Stored data
(** C2. The reference date is the normalized value of [discovered], else
    [attackdate], else [date]; a record whose reference date is absent or
    does not parse is skipped by the loop without an error, and the run is
    the same as without the record. *)
Theorem unparsable_date_dropped (rec : record) :
  parse_date (date_s rec) = reference_date_spec rec
  /\ (rec !! "discovered" = None -> rec !! "attackdate" = None ->
      rec !! "date" = None -> parse_date (date_s rec) = Ok None)
  /\ (forall c, country_upper rec = Ok c -> parse_date (date_s rec) = Ok None ->
        (forall cutoff, keep cutoff rec = Ok false)
        /\ (forall now days l1 l2,
              main_filtered now days (l1 ++ rec :: l2)
              = main_filtered now days (l1 ++ l2))
        /\ (forall now days recs out,
              main_filtered now days recs = Ok out -> rec ∉ out)).
Proof.
  split; [apply date_s_refines|]. split.
  { intros Hd Ha Hg. unfold date_s, dict_get. by rewrite Hd, Ha, Hg. }
  intros c Hc Hdt.
  assert (forall cutoff, keep cutoff rec = Ok false) as Hk.
  { intros cutoff. unfold keep. rewrite Hc. simpl.
    destruct (negb _); [done|]. by rewrite Hdt. }
  split; [done|]. split.
  - intros. by apply main_filtered_skip.
  - intros. by eapply main_filtered_dropped.
Qed.

(** C4. A record whose upper-cased [country] is none of "US",
    "UNITED STATES", "USA" (an absent country among them) is skipped
    whatever its other fields hold, and the run is the same as without it; a
    record whose upper-cased country is one of the three goes on to the date
    test. *)
Theorem non_us_excluded (rec : record) :
  (forall c, country_upper rec = Ok c -> c ∉ US_NAMES ->
     (forall cutoff, keep cutoff rec = Ok false)
     /\ (forall cutoff k v, k ≠ "country" -> keep cutoff (<[k := v]> rec) = Ok false)
     /\ (forall now days l1 l2,
           main_filtered now days (l1 ++ rec :: l2)
           = main_filtered now days (l1 ++ l2))
     /\ (forall now days recs out,
           main_filtered now days recs = Ok out -> rec ∉ out))
  /\ (rec !! "country" = None -> country_upper rec = Ok [] /\ [] ∉ US_NAMES)
  /\ (forall s, rec !! "country" = Some (JStr s) -> country_upper rec = Ok (str_upper s))
  /\ (forall c, country_upper rec = Ok c -> c ∈ US_NAMES ->
        forall cutoff,
          keep cutoff rec
          = (dt ← parse_date (date_s rec);
             match dt with
             | None => mret false
             | Some dt => if dt <? cutoff then mret false else mret true
             end)).
Proof.
  split; [|split; [|split]].
  - intros c Hc Hn.
    assert (forall cutoff, keep cutoff rec = Ok false) as Hk
      by (intros; by eapply keep_non_us).
    split; [done|]. split.
    { intros cutoff k v Hkv. eapply keep_non_us; [|done].
      by rewrite country_upper_insert. }
    split.
    + intros. by apply main_filtered_skip.
    + intros. by eapply main_filtered_dropped.
  - intros Hn. split.
    + apply country_upper_absent. unfold dict_get. by rewrite Hn.
    + refine (bool_decide_unpack _ _). by vm_compute.
  - intros s Hs. unfold country_upper, dict_get, py_or. rewrite Hs.
    by destruct s.
  - intros c Hc Hus cutoff. by apply (keep_us _ _ c).
Qed.

Lemma sorted_keys_Ok (cutoff : utc_time) (recs out : list record) :
  out ≡ₚ filter (fun r => kept cutoff r = true) recs ->
  Forall (fun r => sort_key r = Ok (key_of r)) out.
Proof.
  intros ->. eapply Forall_impl; [apply (kept_sort_key cutoff)|].
  intros r [k Hk]. simpl. by rewrite (key_of_Ok _ _ Hk).
Qed.

(** C3. The kept records are sorted ascending by the normalized date of
    [discovered], else [attackdate]; [date] plays no part in the key; a
    record without a parsable key takes the largest datetime as its key, so
    no record sorts after it by key; records of equal key keep their input
    order, and the sorted list is the only stable ascending arrangement.
    This holds of the sort applied to the loop's result, of the list
    [filtered] that [main] goes on with, and of the order of the rows it
    hands to the writer. *)
Theorem sorted_by_discovery (cutoff : utc_time) (recs filtered : list record) :
  (forall r, sort_key r = sort_key_spec r)
  /\ (forall r v, sort_key (<["date" := v]> r) = sort_key r)
  /\ (forall r t, sort_key r = Ok t -> t <= DATETIME_MAX)
  /\ (forall r,
        parse_date (py_or (py_or (dict_get r "discovered" JNull)
                                 (dict_get r "attackdate" JNull)) EMPTY) = Ok None ->
        sort_key r = Ok DATETIME_MAX)
  /\ (filter_loop cutoff recs [] = Ok filtered ->
      exists out,
        sort_records filtered = Ok out
        /\ out ≡ₚ filtered
        /\ Forall (fun r => sort_key r = Ok (key_of r)) out
        /\ StronglySorted key_le out
        /\ (forall k, filter (fun r => key_of r = k) out
                      = filter (fun r => key_of r = k) filtered)
        /\ (forall out', StronglySorted key_le out' ->
              (forall k, filter (fun r => key_of r = k) out'
                         = filter (fun r => key_of r = k) filtered) ->
              out' = out))
  /\ (forall now days out,
        main_filtered now days recs = Ok out ->
        exists c kept_in_order,
          cutoff_of now days = Ok c
          /\ kept_in_order = filter (fun r => kept c r = true) recs
          /\ out ≡ₚ kept_in_order
          /\ Forall (fun r => sort_key r = Ok (key_of r)) out
          /\ StronglySorted key_le out
          /\ (forall k, filter (fun r => key_of r = k) out
                        = filter (fun r => key_of r = k) kept_in_order)
          /\ (forall out', StronglySorted key_le out' ->
                (forall k, filter (fun r => key_of r = k) out'
                           = filter (fun r => key_of r = k) kept_in_order) ->
                out' = out))
  /\ (forall now days rows,
        main now days recs = Ok rows ->
        exists out,
          main_filtered now days recs = Ok out
          /\ StronglySorted key_le out
          /\ Forall2 (fun r row => flatten_record r = Ok row) out rows).
Proof.
  split; [apply sort_key_refines|].
  split; [apply sort_key_ignores_date|].
  split; [intros r t Ht; by apply sort_key_range in Ht as [_ ?]|].
  split; [intros r Hr; unfold sort_key; by rewrite Hr|].
  split; [|split].
  - intros (_ & ->)%filter_loop_inv. simpl.
    pose proof (sort_records_Ok _ (kept_sort_key cutoff recs)) as Hs.
    eexists. split; [exact Hs|].
    destruct (sort_records_spec _ _ Hs) as (Hp & Hsorted & Hstable & Huniq).
    split; [done|]. split; [|done]. by apply (sorted_keys_Ok cutoff recs).
  - intros now days out (c & Hc & _ & Hs)%main_filtered_inv.
    destruct (sort_records_spec _ _ Hs) as (Hp & Hsorted & Hstable & Huniq).
    exists c, (filter (fun r => kept c r = true) recs).
    split; [done|]. split; [done|]. split; [done|].
    split; [by apply (sorted_keys_Ok c recs)|]. done.
  - intros now days rows. unfold main.
    intros (out & Hout & Hrows)%bind_Ok_inv.
    exists out. split; [done|]. split; [|by apply mapM_Ok_inv].
    apply main_filtered_inv in Hout as (c & _ & _ & Hs).
    by destruct (sort_records_spec _ _ Hs) as (_ & Hsorted & _).
Qed.
Lemma state_helper_stop_fields k :
  let k' := state_helper_stop P k in
  helper k' = helper k ∧ helper_wq k' = helper_wq k
  ∧ notifier_call k' = false ∧ notif_registered k' = false
  ∧ work_pending k' = false ∧ state_suspended k' = state_suspended k.
Proof.
  cbn zeta. unfold state_helper_stop.
  destruct (wake_loop_frame P (cpu_ids P) (drain P k))
    as (-> & _ & -> & -> & -> & -> & ->).
  apply drain_fields.
Qed.

Lemma state_helper_stop_emits k : logs (stop_event P) k (state_helper_stop P k).
Proof.
  unfold state_helper_stop. apply (logs_trans _ _ (drain P k)).
  - unfold drain. set (k1 := set_notifier_call false _).
    assert (logs (stop_event P) k k1) as H1.
    { exists [StateUnregisterClient]. split; [done|]. apply Forall_singleton. by right; left. }
    eapply logs_trans; [exact H1|].
    set (k2 := run_pending_work P (emit FlushWorkqueue k1)).
    assert (logs (stop_event P) k1 k2) as H2.
    { eapply logs_trans; [apply (logs_emit _ FlushWorkqueue); by right; right; left|].
      unfold k2, run_pending_work. case_match; [|apply logs_refl].
      eapply (logs_eq_l _ (set_work_pending false (emit FlushWorkqueue k1))); [done|].
      eapply logs_mono; [|apply state_helper_work_emits]. intros e He. by left. }
    eapply logs_trans; [exact H2|].
    exists [CancelDelayedWorkSync]. split; [done|]. apply Forall_singleton.
    by right; right; right.
  - destruct (wake_loop_spec P (cpu_ids P) (drain P k) (NoDup_seq _ _)) as (Hl & _).
    eexists. split; [exact Hl|]. apply Forall_fmap, Forall_forall.
    intros cpu [[Hp _] Hin]%list_elem_of_filter. left. split; [done|].
    by apply pass_event_ids.
Qed.

(** X2: [state_helper_stop] unregisters, flushes, cancels and wakes cpus,
    and nothing else: it never destroys the work queue that
    [state_helper_start] allocated ([helper_wq] is what it was), never
    queues work, and never writes the configuration; when it returns the
    notifier is off the chain and no pass is pending. *)
Theorem stop_footprint (k : kernel) :
  let k' := state_helper_stop P k in
  Forall (stop_event P) (emitted k k')
  ∧ (DestroyWorkqueue ∉ emitted k k')
  ∧ (QueueDelayedWork ∉ emitted k k')
  ∧ helper k' = helper k
  ∧ helper_wq k' = helper_wq k
  ∧ notifier_call k' = false
  ∧ notif_registered k' = false
  ∧ work_pending k' = false.
Proof.
  intros k'. pose proof (logs_emitted _ _ _ (state_helper_stop_emits k)) as Hall.
  destruct (state_helper_stop_fields k) as (Hh & Hwq & Hnc & Hnr & Hwp & _).
  split_and!; try done.
  - intros Hin. rewrite Forall_forall in Hall. specialize (Hall _ Hin).
    destruct Hall as [[]|[?|[?|?]]]; done.
  - intros Hin. rewrite Forall_forall in Hall. specialize (Hall _ Hin).
    destruct Hall as [[]|[?|[?|?]]]; done.
Qed.

End Footprint.

Section Sweeps.
Context (P : platform).

(** *** The count moves toward the target only *)

Lemma offline_loop_bounds cpus k :
  target_cpus k < num_online_cpus k →
  target_cpus k ≤ num_online_cpus (offline_loop P cpus k) ≤ num_online_cpus k.
Proof.
  revert k. induction cpus as [|cpu rest IH]; intros k Hlt; cbn [offline_loop]; [lia|].
  unfold cpu_online.
  destruct (bool_decide_reflect (cpu ∈ cpu_online_mask k)) as [Hon|_]; [|by apply IH].
  destruct (cpu =? 0)%nat; [by apply IH|].
  destruct (offline_step_spec P cpu k) as (_ & Hm1 & Ht1).
  set (k1 := cpu_down P cpu (dprintk (MsgSwitchOffline cpu) k)) in *.
  assert (num_online_cpus k = num_online_cpus k1
          ∨ num_online_cpus k = N.succ (num_online_cpus k1)) as Hcount.
  { unfold num_online_cpus. rewrite Hm1. cbn. destruct (cpu_down_ok _ _ _); [|by left].
    right. pose proof (size_remove _ _ Hon). lia. }
  destruct (N.leb_spec (num_online_cpus k1) (target_cpus k1)) as [Hstop|Hgo]; [lia|].
  specialize (IH k1 Hgo). lia.
Qed.

Lemma online_loop_bounds cpus k :
  num_online_cpus k ≤ target_cpus k →
  num_online_cpus k ≤ num_online_cpus (online_loop P cpus k) ≤ target_cpus k.
Proof.
  revert k. induction cpus as [|cpu rest IH]; intros k Hle; cbn [online_loop]; [lia|].
  destruct (cpu_possible P cpu) eqn:Hposs; [|by apply IH].
  destruct (N.leb_spec (target_cpus k) (num_online_cpus k)) as [Hstop|Hgo]; [lia|].
  unfold cpu_online.
  destruct (bool_decide_reflect (cpu ∈ cpu_online_mask k)) as [_|Hoff]; cbn [negb];
    [by apply IH|].
  set (k1 := dprintk (MsgSwitchOnline cpu) (cpu_up P cpu k)).
  assert (target_cpus k1 = target_cpus k) as Ht1.
  { unfold k1. destruct (dprintk_frame (MsgSwitchOnline cpu) (cpu_up P cpu k))
      as (_ & -> & _). by destruct (cpu_up_frame P cpu k) as (_ & -> & _). }
  assert (num_online_cpus k1 = num_online_cpus k
          ∨ num_online_cpus k1 = N.succ (num_online_cpus k)) as Hcount.
  { unfold num_online_cpus, k1. rewrite dprintk_mask, cpu_up_mask.
    destruct (_ && _); [|by left]. right. rewrite size_add by done. lia. }
  specialize (IH k1). lia.
Qed.

(** X3: whatever the platform answers, a pass moves the online count
    toward its target and never past it: above the target the count can
    only come down, and not below the target; below the target it can only
    go up, and not above the target. *)
Theorem pass_never_overshoots (k : kernel) :
  let t := compute_target (state_suspended k) (max_cpus_online (helper k)) in
  let c := num_online_cpus k in
  let c' := num_online_cpus (state_helper_work P k) in
  (t < c → t ≤ c' ≤ c)
  ∧ (c < t → c ≤ c' ≤ t)
  ∧ N.min t c ≤ c' ≤ N.max t c.
Proof.
  intros t c c'.
  assert ((t < c → t ≤ c' ≤ c) ∧ (c < t → c ≤ c' ≤ t) ∧ (c = t → c' = c))
    as (Hdown & Hup & Heq); [|split_and!; try done; lia].
  assert (∀ x, num_online_cpus (report P x) = num_online_cpus x) as Hrep
    by (intros x; unfold num_online_cpus; by rewrite report_mask).
  assert (∀ m x, num_online_cpus (dprintk m x) = num_online_cpus x) as Hdp
    by (intros m x; unfold num_online_cpus; by rewrite dprintk_mask).
  unfold c', state_helper_work. fold t. set (k0 := set_target_cpus t k).
  change (num_online_cpus k0) with c. change (target_cpus k0) with t.
  destruct (N.ltb_spec t c) as [Hlt|Hge].
  - rewrite Hrep. pose proof (offline_loop_bounds (cpu_ids P) k0 Hlt) as Hb.
    change (target_cpus k0) with t in Hb. change (num_online_cpus k0) with c in Hb.
    split_and!; intros; lia.
  - destruct (N.ltb_spec c t) as [Hlt|Heq].
    + rewrite Hrep. pose proof (online_loop_bounds (cpu_ids P) k0 Hge) as Hb.
      change (target_cpus k0) with t in Hb. change (num_online_cpus k0) with c in Hb.
      split_and!; intros; lia.
    + rewrite Hdp. change (num_online_cpus k0) with c. split_and!; intros; lia.
Qed.

(** *** The online sweep *)

Lemma online_step_spec cpu k :
  let k1 := dprintk (MsgSwitchOnline cpu) (cpu_up P cpu k) in
  (∃ l, klog k1 = klog k ++ l ∧ requests l = [CpuUp cpu])
  ∧ cpu_online_mask k1 = mask_after_up P [cpu] (cpu_online_mask k)
  ∧ target_cpus k1 = target_cpus k.
Proof.
  cbn zeta. split_and!.
  - unfold dprintk. destruct (debug (helper (cpu_up P cpu k)) =? 0).
    + exists [CpuUp cpu]. by rewrite cpu_up_klog.
    + exists [CpuUp cpu; PrInfo (MsgSwitchOnline cpu)]. cbn.
      by rewrite cpu_up_klog, <- app_assoc.
  - by rewrite dprintk_mask, cpu_up_mask.
  - destruct (dprintk_frame (MsgSwitchOnline cpu) (cpu_up P cpu k)) as (_ & -> & _).
    by destruct (cpu_up_frame P cpu k) as (_ & -> & _).
Qed.

Lemma online_loop_spec cpus k :
  NoDup cpus →
  let online := cpu_online_mask k in
  let cands := filter (λ cpu, cpu ∈ cpu_possible_mask P ∧ cpu ∉ online) cpus in
  ∃ req l,
    klog (online_loop P cpus k) = klog k ++ l
    ∧ requests l = CpuUp <$> req
    ∧ req `prefix_of` cands
    ∧ cpu_online_mask (online_loop P cpus k) = mask_after_up P req online
    ∧ (∀ n, (n < length req)%nat →
         N.of_nat (size (mask_after_up P (take n req) online)) < target_cpus k)
    ∧ (req = cands ∨
       target_cpus k ≤ N.of_nat (size (mask_after_up P req online))).
Proof.
  revert k. induction cpus as [|cpu rest IH]; intros k Hnd; cbn zeta.
  { exists [], []. cbn. rewrite app_nil_r.
    split_and!; [done | done | done | done | intros; lia | by left]. }
  apply NoDup_cons in Hnd as [Hfresh Hnd]. cbn [online_loop].
  destruct (cpu_possible P cpu) eqn:Hpb;
    [apply bool_decide_eq_true in Hpb as Hposs
    |apply bool_decide_eq_false in Hpb as Hnposs].
  2:{ rewrite filter_cons_False by tauto. by apply IH. }
  destruct (N.leb_spec (target_cpus k) (num_online_cpus k)) as [Hstop|Hgo].
  { exists [], []. cbn. rewrite app_nil_r.
    split_and!; [done | done | apply prefix_nil | done | intros; lia | by right]. }
  unfold cpu_online.
  destruct (bool_decide_reflect (cpu ∈ cpu_online_mask k)) as [Hon|Hoff]; cbn [negb].
  { rewrite filter_cons_False by tauto. by apply IH. }
  rewrite filter_cons_True by done.
  destruct (online_step_spec cpu k) as ((l0 & Hl0 & Hr0) & Hm1 & Ht1).
  set (k1 := dprintk (MsgSwitchOnline cpu) (cpu_up P cpu k)) in *.
  destruct (IH k1 Hnd) as (req & l & Hl & Hr & Hpre & Hm & Hwhile & Hend).
  assert (filter (λ c, c ∈ cpu_possible_mask P ∧ c ∉ cpu_online_mask k1) rest =
          filter (λ c, c ∈ cpu_possible_mask P ∧ c ∉ cpu_online_mask k) rest) as Hsame.
  { apply filter_agree. intros x Hx. rewrite Hm1. cbn.
    assert (x ≠ cpu) by (intros ->; done). destruct (_ && _); set_solver. }
  rewrite Hsame in Hpre, Hend. rewrite Hm1 in Hm, Hwhile, Hend. rewrite Ht1 in Hwhile, Hend.
  exists (cpu :: req), (l0 ++ l). split_and!.
  - by rewrite Hl, Hl0, app_assoc.
  - unfold requests in *. by rewrite filter_app, Hr0, Hr.
  - by apply prefix_cons.
  - done.
  - intros [|n] Hn; [exact Hgo|]. cbn in Hn. apply Hwhile. lia.
  - destruct Hend as [->|Hend]; [by left | by right].
Qed.
Definition seed_language_replace (cur : database) : result database :=
  on_option_data
    (insert_or_replace option_check (py "Language") (py "zh_CN")) cur.

(** [init_database] without its line 96. *)
Definition init_database_replace_only (volume : Volume) : result Volume :=
  let db_path := db_file volume in
  do conn <- connect db_path;
  let cur := executescript conn in
  do cur <- on_config_data (insert_or_ignore config_check (py "Record") 1) cur;
  do cur <- on_config_data (insert_or_ignore config_check (py "Logger") 0) cur;
  do cur <-
    on_config_data (insert_or_replace config_check (py "Disclaimer") 1) cur;
  do cur <-
    on_option_data
      (insert_or_replace option_check (py "Language") (py "zh_CN")) cur;
  Ok {| settings_json := settings_json volume;
        db_file := File (Database cur) |}.

(** Sample states. *)
Definition fresh_volume : Volume :=
  {| settings_json := Missing; db_file := Missing |}.

(** A volume a user has edited: an unrelated key, another run mode, logging
    switched on, the disclaimer declined, another language. *)
Definition edited_volume : Volume :=
  {| settings_json :=
       File (Json (JObject [(py "foo", JString (py "bar"));
                            (py "run_command", JString (py "5"))]));
     db_file :=
       File (Database
         {| config_data :=
              Some {[ py "Record" := 0; py "Logger" := 1;
                      py "Disclaimer" := 0 ]};
            download_data := Some {[ py "7412" ]};
            mapping_data := Some ∅;
            option_data := Some {[ py "Language" := py "en_US" ]} |}) |}.

Definition corrupt_volume : Volume :=
  {| settings_json := File NotJson; db_file := Missing |}.

(** A settings document with a lone surrogate, as [json.load] builds from
    the escape \ud800. *)
Definition surrogate_volume : Volume :=
  {| settings_json := File (Json (JObject [(py "note", JString [55296%N])]));
     db_file := Missing |}.
(** * WHYDIDITMOVE: the model-fallback request layer of [src/services/geminiService.ts]

    A shallow embedding of the request layer of the dashboard: the linear
    fallback loop over the model list ([generateWithFallback]), the response
    shape selection ([getSmartConfig]), the JSON extractor ([cleanJson]), the
    session-scoped market-status cache ([checkMarketStatus]) and the JSON use
    cases, of which [fetchYesterdayPulse] comes first.

    Conventions of the embedding.
    - A JavaScript string is the list of its UTF-16 code units, each an [N].
      String literals of the source are ASCII and are written [lit "..."].
    - An [async] function is a state transformer: it takes the state of the
      page and of the outside world and gives back a completion (a returned
      value or a thrown error) with the new state.  The source awaits every
      promise at once and runs one request at a time, so the order of effects
      is the program order.
    - A thrown value is an [Error] object; [err.message] is its message.
    - The platform functions the source calls ([String.prototype.match],
      [replace], [trim], [includes], [parseInt], [JSON.parse],
      [JSON.stringify], [Number.prototype.toString]) are modelled after the
      ECMAScript specification, on the inputs the source gives them: patterns
      without capture inside a star, integers for the clock.  A JSON number
      keeps the characters it was written with.
    - The remote service is a parameter: any function from a request, the
      state of the service and the time to an answer, a new state and a new
      time.  So are the messages of the errors that the engine throws.
    - The identifier [schema] that [fetchYesterdayPulse] reads is bound
      nowhere in its scope: reading it throws a [ReferenceError].
    - [sessionStorage.setItem] is taken to succeed. *)

From Stdlib Require Import ZArith NArith List String Ascii Bool Lia.
From stdpp Require Import base option list gmap.

Import ListNotations.
(** C5. For every pointer move handled in a resizing state, the corner
    opposite to the dragged one stays where it is: the top-left corner
    when resizing from br, the bottom-right corner from tl, the bottom-left
    corner from tr and the top-right corner from bl (the precondition of
    a width and a height of at least 10 is not needed). *)
Theorem resize_keeps_opposite_corner
    (st : CropEngine.t) (img : Image.t) (r : CropRect.t)
    (mode : CropEngine.DragMode) (e : CropEngine.MouseEvent) :
  CropEngine.finite_geometry st img ->
  CropEngine.gesture st r mode ->
  CropEngine.resizing mode ->
  exists r' : CropRect.t,
    CropEngine.cropRect (fst (CropEngine.handleMouseMove st e)) = Some r' /\
    (mode = CropEngine.resize_br ->
       CropRect.x r' == CropRect.x r /\ CropRect.y r' == CropRect.y r) /\
    (mode = CropEngine.resize_tl ->
       CropRect.x r' + CropRect.width r' == CropRect.x r + CropRect.width r /\
       CropRect.y r' + CropRect.height r' == CropRect.y r + CropRect.height r) /\
    (mode = CropEngine.resize_tr ->
       CropRect.x r' == CropRect.x r /\
       CropRect.y r' + CropRect.height r' == CropRect.y r + CropRect.height r) /\
    (mode = CropEngine.resize_bl ->
       CropRect.x r' + CropRect.width r' == CropRect.x r + CropRect.width r /\
       CropRect.y r' == CropRect.y r).
Proof.
  intros (Himg & _) Hg Hmode.
  eexists. split.
  - apply (handleMouseMove_resize img r st mode e Himg Hg Hmode).
  - split; [|split; [|split]]; intros ->.
    + apply resizeRect_br.
    + apply (resizeRect_tl r).
    + apply (resizeRect_tr r).
    + apply (resizeRect_bl r).
Qed.

Lemma resize_keeps_opposite_corner_witness :
  let st := Samples.dragging CropEngine.resize_tl in
  (CropEngine.finite_geometry st Samples.image /\
   CropEngine.gesture st Samples.crop CropEngine.resize_tl /\
   CropEngine.resizing CropEngine.resize_tl) /\
  exists r' : CropRect.t,
    CropEngine.cropRect (fst (CropEngine.handleMouseMove st Samples.inside))
    = Some r' /\
    CropRect.x r' + CropRect.width r' == 1000 /\
    CropRect.y r' + CropRect.height r' == 750.
Proof.
  assert (H1 : CropEngine.finite_geometry
                 (Samples.dragging CropEngine.resize_tl) Samples.image)
    by (repeat split; by_computation).
  assert (H2 : CropEngine.gesture (Samples.dragging CropEngine.resize_tl)
                 Samples.crop CropEngine.resize_tl)
    by (repeat split; discriminate).
  assert (H3 : CropEngine.resizing CropEngine.resize_tl)
    by (left; reflexivity).
  split; [auto|].
  destruct (resize_keeps_opposite_corner
              (Samples.dragging CropEngine.resize_tl) Samples.image
              Samples.crop CropEngine.resize_tl Samples.inside H1 H2 H3)
    as (r' & Hr' & _ & Htl & _).
  exists r'. split; [exact Hr'|].
  exact (Htl eq_refl).
Defined.

(** C1. The property fails on the code: after the image 2000 by 1000 is
    loaded on a canvas of 880 by 680, a mouse down on the bottom right
    handle of the default crop starts a resize from br, and a mouse move to
    the corner of the canvas, which is (2100, 1350) in image space, makes
    the crop rectangle 1500 wide and 1250 high from (600, 100): it ends at
    x + width = 2100 and y + height = 1350, outside the image, although the
    crop rectangle satisfied the invariants before the move. *)
Lemma resize_br_past_image_edge :
  let st := Samples.grabbed_br in
  let st' := fst (CropEngine.handleMouseMove st Samples.corner) in
  CropEngine.dragMode st = Some CropEngine.resize_br /\
  (exists r, CropEngine.cropRect st = Some r /\
             CropEngine.crop_inv Samples.image r) /\
  exists r', CropEngine.cropRect st' = Some r' /\
             CropRect.x r' == 600 /\ CropRect.y r' == 100 /\
             CropRect.width r' == 1500 /\ CropRect.height r' == 1250 /\
             ~ CropRect.x r' + CropRect.width r' <= Image.width Samples.image /\
             ~ CropRect.y r' + CropRect.height r' <= Image.height Samples.image /\
             ~ CropEngine.crop_inv Samples.image r'.
Proof.
  cbv zeta. split; [vm_compute; reflexivity|]. split.
  - eexists. split; [vm_compute; reflexivity|].
    unfold CropEngine.crop_inv. split_and!; by_computation.
  - eexists. split; [vm_compute; reflexivity|].
    split_and!; try by_computation.
    + intros H. vm_compute in H. apply H. reflexivity.
    + intros H. vm_compute in H. apply H. reflexivity.
    + intros (_ & _ & H & _). vm_compute in H. apply H. reflexivity.
Qed.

Exercise objective:
Please make an exact copy of the lines above from the line with "does not parse" through the line with "None -> rec", both ends included.

Your response:
    does not parse is skipped by the loop without an error, and the run is
    the same as without the record. *)
Theorem unparsable_date_dropped (rec : record) :
  parse_date (date_s rec) = reference_date_spec rec
  /\ (rec !! "discovered" = None -> rec !! "attackdate" = None ->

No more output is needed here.